Orakei Local Board chairwoman Desley Simpson said she was pleased about the mayor's support for the boardwalk, "but I'm not sure how that makes it on to his list of projects".
Mr Brown made no apologies for the makeup of the list, saying it reflected the fact he was desperately keen for people to have a sense of what could be achieved by uniting behind his vision to make Auckland the most liveable city in the world.
He said he did not want Aucklanders to be naysayers, and he didn't care what naysayers said.
"Instead of counting the projects, have a look at those projects and debate the merits of those projects and whether it is good, bad or otherwise for the city ... and leave the negative sentiments behind."
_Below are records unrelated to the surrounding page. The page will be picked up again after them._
(** *** The sync of all repos *)

(** X15: syncAllRepos never returns an error, and every fetch comes before
    anything else, whatever the schedule of the fetch goroutines: its
    run is the fetch phase followed by events none of which is a fetch.
    The fetch phase only looks at directories and fetches; the
    directories of the repos are looked at in the sorted order of the
    names, and [origin] is fetched once for each directory that was not
    found missing, in an order that the schedule decides. *)
Theorem syncAllRepos_fetch_first (fl : flags) (wsPath : string) (ws : Workspace)
    (sched : list nat) (w : W) :
  let res := run h (syncAllRepos fl wsPath ws sched) w in
  let t1 := trace_of (run h (fetchAll wsPath ws sched (allNames ws) []) w) in
  result_of res = None
  ∧ Forall (λ en, isFetchPhase en = true) t1
  ∧ omap lookedAt t1 = map (repoDirOf wsPath ws) (allNames ws)
  ∧ omap fetchOf t1 ≡ₚ map (λ d, (d, "origin")) (omap foundDir t1)
  ∧ ∃ t2, trace_of res = t1 ++ t2 ∧ Forall (λ en, isFetch en = false) t2.
Proof.
  cbn zeta.
  destruct (syncAllRepos_run fl wsPath ws sched w)
    as (w1 & rs & w2 & t2 & t3 & Hres & Hrs & Htr & Ht3).
  destruct (fetchAll_run wsPath ws sched (allNames ws) [] w) as (Hf1 & Hf2 & Hf3).
  split; [done|]. split; [done|]. split; [done|]. split; [done|].
  eexists. split; [exact Htr|].
  destruct (decide _); [constructor|]. apply Forall_app. split.
  - destruct (rebaseAll_run fl wsPath ws (allNames ws) [] w1) as [Hev _].
    rewrite Hrs in Hev. unfold trace_of in Hev. cbn [snd] in Hev.
    eapply Forall_impl; [exact Hev|]. intros [X e x]. by destruct e.
  - eapply Forall_impl; [exact Ht3|]. intros [X e x]. by destruct e.
Qed.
Mr Brown said he would continue to show leadership and people would judge him every day on whether or not they thought what he was doing was good for Auckland. Feedback so far was that the council was doing okay.
Orakei councillor Cameron Brewer said the 100 projects looked more like 100 reports, reviews and revision than 100 new projects. "Some of the things on the list reek of desperation to get to 100 projects in 100 days," he said.
Mr Brewer said the list was largely a PR exercise by the mayor to show himself as a man of action.
Citizens & Ratepayers co-leader Christine Fletcher said nearly 100 days into the council, councillors and local board members were still waiting to know what the strategic priorities were for the council.
"I hope in the next 100 days, the mayor gives priority to establishing the role of our local boards and to establish what the key priorities of the council are going to be," she said.
GENUINELY NEW INITIATIVES
Double public transport in 10 years, reduce carbon emissions by 40 per cent by 2025.
Investigate Waitakere's eco-city principles, Project Twin Streams and solar energy opportunities, review free swimming pools and cruise ship terminal.
Establish disability reference group, an Eden Park Taskforce and youth, and business advisory panels, and set-up Auckland First XV for Rugby
Mayor in the Chair meetings, Auckland Summit in March, council meetings around region, quarterly meetings with local board chairs.
Commission Auckland Events Strategy, open Town Hall to the public, propose competition to design mayoral chains, bus tour of the region for councillors, Queen St Golden Mile race.